Krijgt dat oude gezang van Van Lodenstein vandaag geen nieuwe actualiteit? Hier beneden is het niet! Oog omhoog en hart naar boven, vol verlangen naar de hemelse vreugde samen met onze Heer? Zegt Jezus zelf niet dat we schatten in de hemel moeten verzamelen? Ons hart is waar onze schat is: in de hemel dus! Ja, maar toch anders!
Bruidegom en bruid
In Openbaring 22:20 horen we Jezus zijn bruid beloven: ‘Ja, ik kom spoedig.’ Waarop zij antwoordt: ‘Amen. Kom, Heer Jezus.’ Het lijden van de tegenwoordige tijd dwingt me eens te meer om uit te zien naar de terugkomst van Jezus naar deze aarde, om haar definitief te vernieuwen en bewoonbaar te maken voor allen die zijn naam belijden. Geen hemelverlangen dus, maar wel een verlangen naar de beloofde toekomst voorbij de begrenzingen van ons verstand en ons vermogen.

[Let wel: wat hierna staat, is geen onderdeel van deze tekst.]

(** Two applications, in the order of the nodes: the first succeeded and was verified, and no
    cancellation was seen in between. *)
Lemma rollout_two_applies d revision k items l : rollout_spec d revision k items l →
  ∀ pre r1 d1 x1 mid r2 d2 x2 post,
  l = pre ++ FApply r1 d1 x1 :: mid ++ FApply r2 d2 x2 :: post →
  x1 = Ok tt ∧ Forall (λ f, ¬ cancel_seen f) mid ∧
  ∃ i j item1 item2, (i < j)%nat ∧ items !! i = Some item1 ∧ items !! j = Some item2 ∧
    d1 = prepared_effective item1 ∧ addressed item1 r1 pre ∧ verified revision item1 mid ∧
    d2 = prepared_effective item2 ∧ addressed item2 r2 mid.
Proof.
  induction 1 as [k items l Hl|k item items pre0 request r post0 Hq Hc Ha Hp
    |k item items pre0 request mid0 l Hq Hc Ha Hqm Hcm Hv Hl IH|k l Hl];
    intros pre r1 d1 x1 mid r2 d2 x2 post E.
  - exfalso. eapply (ending_no_apply _ _ (FApply r1 d1 x1) Hl); [|done]. subst. set_solver.
  - exfalso. apply apply_cut in E as [(-> & _ & ->)|(pre' & -> & ->)]; [| |done|done].
    + eapply (ending_no_apply _ _ (FApply r2 d2 x2) Hp); [|done]. set_solver.
    + eapply (ending_no_apply _ _ (FApply r2 d2 x2) Hp); [|done]. set_solver.
  - apply apply_cut in E as [(-> & Eg & E)|(pre' & -> & E)]; [| |done|done].
    + injection Eg as <- <- <-. apply quiet_prefix in E as (mid' & -> & E); [|done|by intros []].
      split; [done|]. split.
      * apply Forall_app. split; [done|]. clear -Hl E. by eapply rollout_before_apply.
      * destruct (rollout_apply_of _ _ _ _ _ Hl _ _ _ _ _ E) as (j & item2 & ? & ? & ?).
        exists 0%nat, (S j), item, item2. split_and!; try done; [lia|by apply verified_weaken|].
        by apply addressed_weaken_l.
    + apply quiet_prefix in E as (pre'' & -> & E); [|done|by intros []].
      destruct (IH _ _ _ _ _ _ _ _ _ E) as (? & ? & i & j & z1 & z2 & ? & ? & ? & ? & ? & ? & ? & ?).
      split; [done|]. split; [done|]. exists (S i), (S j), z1, z2. split_and!; try done; [lia|].
      apply addressed_weaken_l. change (?f :: ?m ++ ?p) with ([f] ++ m ++ p).
      by apply addressed_weaken_l, addressed_weaken_l.
  - exfalso. eapply (ending_no_apply _ _ (FApply r1 d1 x1) Hl); [|done]. subst. set_solver.
Qed.

(** The final report: the last event, of a terminal status. *)
Lemma ending_cut P l pre d activate x post : ending P l → l = pre ++ FFinish d activate x :: post →
  post = [] ∧ Forall quiet pre ∧ P d activate.
Proof.
  intros [l0 H0|l0 d0 a0 r0 H0 HP] E.
  - exfalso. subst. apply Forall_app in H0 as [_ H0]. by apply Forall_cons in H0 as [[] _].
  - apply quiet_prefix in E as (pre' & -> & E); [|done|by intros []].
    destruct pre' as [|f pre']; cbn in E; [|by destruct pre' as [|? [|? ?]]].
    injection E as <- <- _ <-. by rewrite app_nil_r.
Qed.

Lemma finish_cut l1 request document r l2 pre d activate x post :
  Forall quiet l1 → l1 ++ FApply request document r :: l2 = pre ++ FFinish d activate x :: post →
  ∃ pre', pre = l1 ++ FApply request document r :: pre' ∧ l2 = pre' ++ FFinish d activate x :: post.
Proof.
  intros Hq (pre' & -> & E)%quiet_prefix; [|done|by intros []].
  destruct pre' as [|g' pre']; cbn in E; [discriminate E|]. injection E as <- E. by exists pre'.
Qed.

Definition all_applied (revision : Revision) (items : list preparedNode) (l : list fact) : Prop :=
  ∀ item, item ∈ items → ∃ request, addressed item request l ∧
    FApply request (prepared_effective item) (Ok tt) ∈ l ∧ verified revision item l.

(** The report of a run whose deployment is [d], over [items]. *)
Definition report_of (d : Deployment) (revision : Revision) (items : list preparedNode)
  (d' : Deployment) (activate : bool) (l : list fact) : Prop :=
  terminal_status (Deployment_Status d') = true ∧
  (Deployment_Status d' = "succeeded" ∨ activate = true →
   Deployment_Status d' = "succeeded" ∧ activate = negb (Deployment_Origin d =?? "reconciliation") ∧
   Deployment_RevisionID d' = Deployment_RevisionID d ∧
   Deployment_ClusterID d' = Deployment_ClusterID d ∧ all_applied revision items l).

Lemma unsuccessful_report d revision items d' activate l :
  Deployment_Status d' ∈ ["cancelled"; "failed"; "partially_succeeded"] → activate = false →
  report_of d revision items d' activate l.
Proof.
  intros Hs ->. unfold report_of, terminal_status.
  split; [apply bool_decide_eq_true; set_solver|]. intros [E|E]; [|done]. rewrite E in Hs. set_solver.
Qed.

Lemma failure_report_status k d a : failure_report k d a →
  Deployment_Status d ∈ ["cancelled"; "failed"; "partially_succeeded"] ∧ a = false.
Proof. intros [-> ->]. destruct (0 <? _); split; (done || set_solver). Qed.

Lemma rollout_finish d revision k items l : rollout_spec d revision k items l →
  ∀ pre d' activate x post, l = pre ++ FFinish d' activate x :: post →
  post = [] ∧ Forall (λ f, ¬ is_finish f) pre ∧ report_of d revision items d' activate pre.
Proof.
  assert (Hqf : ∀ pre, Forall quiet pre → Forall (λ f, ¬ is_finish f) pre).
  { intros pre H. eapply Forall_impl; [exact H|]. by intros [] ? ?. }
  induction 1 as [k items l Hl|k item items pre0 request r post0 Hq Hc Ha Hp
    |k item items pre0 request mid0 l Hq Hc Ha Hqm Hcm Hv Hl IH|k l Hl];
    intros pre d' activate x post E.
  - apply (ending_cut _ _ _ _ _ _ _ Hl) in E as (-> & Hpre & [[Hs|Hs] Hact]);
      (split; [done|split; [auto|]]); apply unsuccessful_report; try done.
    + rewrite Hs. set_solver.
    + by apply failure_report_status in Hs as [? _].
  - apply finish_cut in E as (pre' & -> & E); [|done].
    apply (ending_cut _ _ _ _ _ _ _ Hp) in E as (-> & Hpre & [Hs Hact]%failure_report_status).
    split; [done|]. split; [|by apply unsuccessful_report].
    apply Forall_app. split; [auto|]. constructor; [by intros []|auto].
  - apply finish_cut in E as (pre' & -> & E); [|done].
    apply quiet_prefix in E as (pre'' & -> & E); [|done|by intros []].
    destruct (IH _ _ _ _ _ E) as (-> & Hpre & Ht & Hs). split; [done|]. split.
    { rewrite Forall_app, Forall_cons, Forall_app. split_and!; auto; by intros []. }
    split; [done|]. intros Hok. destruct (Hs Hok) as (? & ? & ? & ? & Hall). split_and!; try done.
    intros z [->|Hz]%elem_of_cons.
    + exists request. split; [by apply addressed_weaken_r|]. split; [set_solver|].
      apply verified_app. right. change (?f :: ?m ++ ?p) with ([f] ++ m ++ p).
      apply verified_app. right. by apply verified_weaken.
    + destruct (Hall z Hz) as (rq & ? & ? & ?). exists rq.
      split_and!; [|set_solver|]; change (?f :: ?m ++ ?p) with ([f] ++ m ++ p).
      * by do 3 apply addressed_weaken_l.
      * by do 3 (apply verified_app; right).
  - apply (ending_cut _ _ _ _ _ _ _ Hl) in E as (-> & Hpre & Hs & Hact & Hr & Hcl).
    split; [done|]. split; [auto|]. split; [by rewrite Hs|]. intros _. split_and!; try done.
    intros z Hz. set_solver.
Qed.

Wij kunnen de weeën van de schepping niet keren, wij kunnen de gebrokenheid van het bestaan niet helen. Maar wij kijken er ook niet van weg omhoog. Samen met ‘allen die deugen’ steken we de handen uit de mouwen om te doen wat onze hand vindt om te doen. Zowel persoonlijk als samen in kerk, staat en maatschappij proberen we iets te laten zien van wat God met deze wereld bedoeld heeft.
Houden we dat vol tot Jezus’ terugkomst? We verheffen onze harten tot Hem die in de hemel zit aan Gods rechterhand. Daar komt onze hulp op aarde vandaan. Onze schat is immers in de hemel!
Ds. Bob Wielenga is emeritus predikant van de NGK Kampen en woonachtig in Zuid-Afrika.